Where is Feminism in the Democratic Family?

Judging by Michelle Obama’s speech, feminism is dead to the Democratic party. A few nods to feminism, with catch-phrase references to glass ceilings and the Lilly Ledbetter Fair Pay Act cannot atone for valorizing mid-twentieth-century gender roles.

A riveting speaker, Mrs. Obama (she apparently prefers the retrograde ‘Mrs.’) surely captured the audience’s hearts with her proud homage to military families and sentimental personal anecdotes. Are passionately swelling refrains enough to distract us from the overwhelming normative gendering?

Without using the f-word, or referring to either issue by name, Michelle alluded to women’s suffrage and marriage equality, perhaps placating some feminists listening for affirmation of more progressive issues than the speech’s traditional family values.

From the DNC video introducing the First Lady to her final chords, the appearance carefully schools the audience in traditional gender roles. Her father serves as the quintessential man, defined by his role as breadwinner: “for my dad, that’s what it meant to be a man. Like so many of us, that was the measure of his success in life – being able to earn a decent living that allowed him to support his family.”

The First Lady leads by example, epitomizing womanhood: “my most important title is still ‘mom-in-chief.’ My daughters are still the heart of my heart and the center of my world.” The introduction video sends the same message, featuring her husband gushing about what a wonderful mother Michelle is, the conductor of their family orchestra, while Barack merely “plays second fiddle”.

Michelle rejoins by praising her husband, as the essential male figure in her daughter’s lives: “our girls wouldn’t be who they are without a man in their life who loved them deeply”.

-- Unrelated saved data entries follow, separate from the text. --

(** C29: [xsk_socket__create] on every path.  It returns 0 with a socket over the umem's descriptor, or over a new one
    when the umem has a socket already, with the mappings of the rings that were asked for and, unless
    inhibited, with the descriptors of a map and a program: on an interface without a program the program
    libbpf brings, for this map, was attached, and the map has the socket at its queue.  Otherwise it returns
    an error, 0 only after offsets of another size, and keeps no descriptor, mapping or block, and the umem counts no
    socket more unless the system refused a further socket. *)
Theorem xsk_socket__create_outcome ifname room queue um rx tx usr k :
  one_xsks_map K → (IFNAMSIZ - 1 ≤ room)%nat →
  match um with Some u => 0 ≤ refcount u < 2 ^ 31 - 1 | None => True end →
  ∃ err u' o k', xsk_socket__create ifname room queue um rx tx usr k = (Ok (err, u', o), k') ∧
    match um with
    | Some u =>
      if is_some rx || is_some tx then
        match o with
        | Some (sk, rx', tx') => err = 0 ∧ u' = Some (shared u) ∧
            ∃ c, used_config usr = Some c ∧ socket_made ifname queue u rx tx k c sk rx' tx' k' ∧
              (Xsk.rx_size c = Xsk.XSK_RING_CONS__DEFAULT_NUM_DESCS → rx = Some zero_ring →
               ∃ r, rx' = Some r ∧ new_cons (ring_at zero_mem r))
        | None => error_code err ∧ held k' = held k ∧
            (u' = Some u ∨ (0 < refcount u ∧ (xs_socket (xs_calloc k).2).1 < 0 ∧ u' = Some (shared u)))
        end
      else err = - EFAULT ∧ u' = um ∧ o = None ∧ k' = k
    | None => err = - EFAULT ∧ u' = None ∧ o = None ∧ k' = k
    end.
Proof.
  intros Hone Hroom Hn. unfold xsk_socket__create. destruct um as [u|]; [|by eexists _, _, _, _].
  destruct (is_some rx || is_some tx); cbn [negb]; [|by eexists _, _, _, _].
  pose proof (create_for_spec ifname room queue u rx tx k Hn usr Hone Hroom) as Hw. unfold wp in Hw. unfold mbind, io_bind.
  destruct (create_for _ _ _ _ _ _ _ k) as [r k']. cbn [fst snd] in Hw. destruct Hw as (err & u' & o & -> & Ho).
  exists err, (Some u'), o, k'. split; [done|]. destruct o as [[[sk rx'] tx']|].
  - destruct Ho as (-> & -> & c & Hc & Hm). split; [done|]. split; [done|]. exists c. split; [done|]. split; [done|].
    intros Hs ->. destruct Hm as (fd & i & off & rm & tm & k9 & _ & _ & (a & _ & _ & _ & ->) & _). eexists. split; [done|].
    rewrite Hs. apply rx_ring_new.
  - destruct Ho as (He & Hk & [->|(Hp & Hs & ->)]); (split; [done|]; split; [done|]); [by left|by right].
Qed.
Inductive follows : list step → gmap A (K * V) → list reply → gmap A (K * V) → Prop :=
  | follows_nil g : follows [] g [] g
  | follows_cons o calloc malloc ops g r g1 rs g2 :
      step_ok calloc malloc o g r g1 → follows ops g1 rs g2 →
      follows ((o, calloc, malloc) :: ops) g (r :: rs) g2.

Definition step_allowed (s : step) : Prop :=
  let '(o, calloc, _) := s in is_map_op o ∧ ∀ n, calloc n = true → n < 2 ^ 31.

Lemma table_step calloc malloc o m g :
  is_map_op o → (∀ n, calloc n = true → n < 2 ^ 31) → repr m g →
  ∃ r m' g', table_op calloc malloc o m = Ok (r, m') ∧ step_ok calloc malloc o g r g' ∧ repr m' g'.
Proof.
  intros Ho Hc Hg. destruct o as [k v s|k|k].
  - by apply insert_step.
  - cbn [table_op]. rewrite (find_step m g k Hg). eexists _, m, g. split; [done|]. split; [by left|done].
  - cbn [table_op]. destruct (delete_step m g k Hg) as (m' & -> & Hm').
    eexists _, m', _. split; [done|]. split; [by left|done].
Qed.

Lemma run_table_follows ops : ∀ m g,
  Forall step_allowed ops → repr m g →
  ∃ rs m' g', run_table ops m = Ok (rs, m') ∧ follows ops g rs g' ∧ repr m' g'.
Proof.
  induction ops as [|[[o calloc] malloc] ops IH]; intros m g Hops Hg; cbn [run_table].
  { exists [], m, g. split; [done|]. split; [constructor|done]. }
  apply Forall_cons in Hops as [[Ho Hc] Hops].
  destruct (table_step calloc malloc o m g Ho Hc Hg) as (r & m1 & g1 & -> & Hs & Hg1). cbn [mbind res_bind].
  destruct (IH m1 g1 Hops Hg1) as (rs & m2 & g2 & -> & Hf & Hg2). cbn [mbind res_bind].
  exists (r :: rs), m2, g2. split; [done|]. split; [by econstructor|done].
Qed.

Lemma repr_init : repr hashmap__init ∅.
Proof. exists []. split; [done|]. split; [constructor|done]. Qed.

(** What a table that holds a map shows and how it ends. *)
Lemma repr_shows m g :
  repr m g →
  hashmap__size m = Z.of_nat (size g) ∧ hashmap__size m * 4 / 3 ≤ hashmap__capacity m ∧
  (∃ es, for_each_entry m = Ok es ∧ kv <$> es ≡ₚ map_to_list g) ∧ hashmap__free (Some m) = Ok tt.
Proof.
  intros Hg. split; [by apply repr_size|]. destruct Hg as (es & Hm & Hn & ->).
  pose proof Hm as [Hsz Hb]. unfold hashmap__size, hashmap__capacity. split_and!.
  - destruct (buckets m) as [| |l]; [|done|by apply Hb]. destruct Hb as (-> & _ & ->). by rewrite Hsz.
  - destruct (for_each_ok m es Hm) as (es' & E & Hp). exists es'. split; [done|].
    rewrite map_to_list_to_map by done. by rewrite Hp.
  - cbn [hashmap__free]. unfold hashmap__clear. destruct (buckets m); done.
Qed.
End props.

(** C32: A new table, driven by any operations that add, set, update, look up or delete, with memory
    that may run out at any of them, answers what a finite map from the contents of keys answers,
    the old keys and values included; an insertion without memory answers -ENOMEM and changes
    nothing.  The table then has the size of the map, is at most three quarters full (rounded down), lists each
    entry once, and can be freed.  Keys are equal when their contents are, and then have one
    hash; and no array of 2^31 buckets can be had. *)
Theorem hashmap_is_a_map {K V A : Type} `{Countable A} (hash_fn : K → Z) (equal_fn : K → K → bool) (content : K → A) ops :
  (∀ k1 k2, equal_fn k1 k2 = bool_decide (content k1 = content k2)) →
  (∀ k1 k2, content k1 = content k2 → hash_fn k1 = hash_fn k2) →
  Forall step_allowed ops →
  ∃ rs (m : hashmap K V) g, run_table hash_fn equal_fn ops hashmap__init = Ok (rs, m) ∧ follows content ops ∅ rs g ∧
    hashmap__size m = Z.of_nat (size g) ∧ hashmap__size m * 4 / 3 ≤ hashmap__capacity m ∧
    (∃ es, for_each_entry m = Ok es ∧ kv content <$> es ≡ₚ map_to_list g) ∧ hashmap__free (Some m) = Ok tt.
Proof.
  intros He Hh Hops. destruct (run_table_follows hash_fn equal_fn content He Hh ops hashmap__init ∅ Hops
    (repr_init hash_fn content)) as (rs & m & g & E & Hf & Hg).
  exists rs, m, g. split; [done|]. split; [done|]. by eapply (repr_shows hash_fn).
Qed.

(** ** Tables of numbers *)

Definition plenty (n : Z) : bool := n <? 2 ^ 31.
Definition same_number (a b : Z) : bool := bool_decide (a = b).
Definition put (k v : Z) : map_op * (Z → bool) * bool := (Insert k v HASHMAP_SET, plenty, true).

(** Five keys, so that the array grows; an old value, a key that is there, one that
    is not, an insertion without memory, and a deletion. *)
Definition sample_ops : list (map_op * (Z → bool) * bool) :=
  [put 1 10; put 2 20; put 3 30; put 4 40; put 5 50; put 2 21;
   (Insert 1 11 HASHMAP_ADD, plenty, true); (Insert 7 70 HASHMAP_UPDATE, plenty, true);
   (Insert 8 80 HASHMAP_ADD, plenty, false); (Find 2, plenty, true); (Delete 3, plenty, true); (Find 3, plenty, true)].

The message rings clear: men provide for their families, while women are their families. This essentialist nuclear family model leaves little room for the reality of contemporary U.S. families, increasingly headed by single mothers, two fathers, or two mothers. Same-sex parents do not fit Michelle’s depiction of young love, marriage, and reproduction; perhaps it is fair – that’s not her story.

Yet Barack’s story involves a single-parent, Ann Dunham, whom Michelle’s narrative of “my dad and Barack’s grandmother” neatly cuts out, save a single mention. Calling Barack’s mother “a single mother who struggled to pay the bills”, characterizes Dunham by her inability to provide for her family, rather than her parental relationship, or non-reproductive accomplishments.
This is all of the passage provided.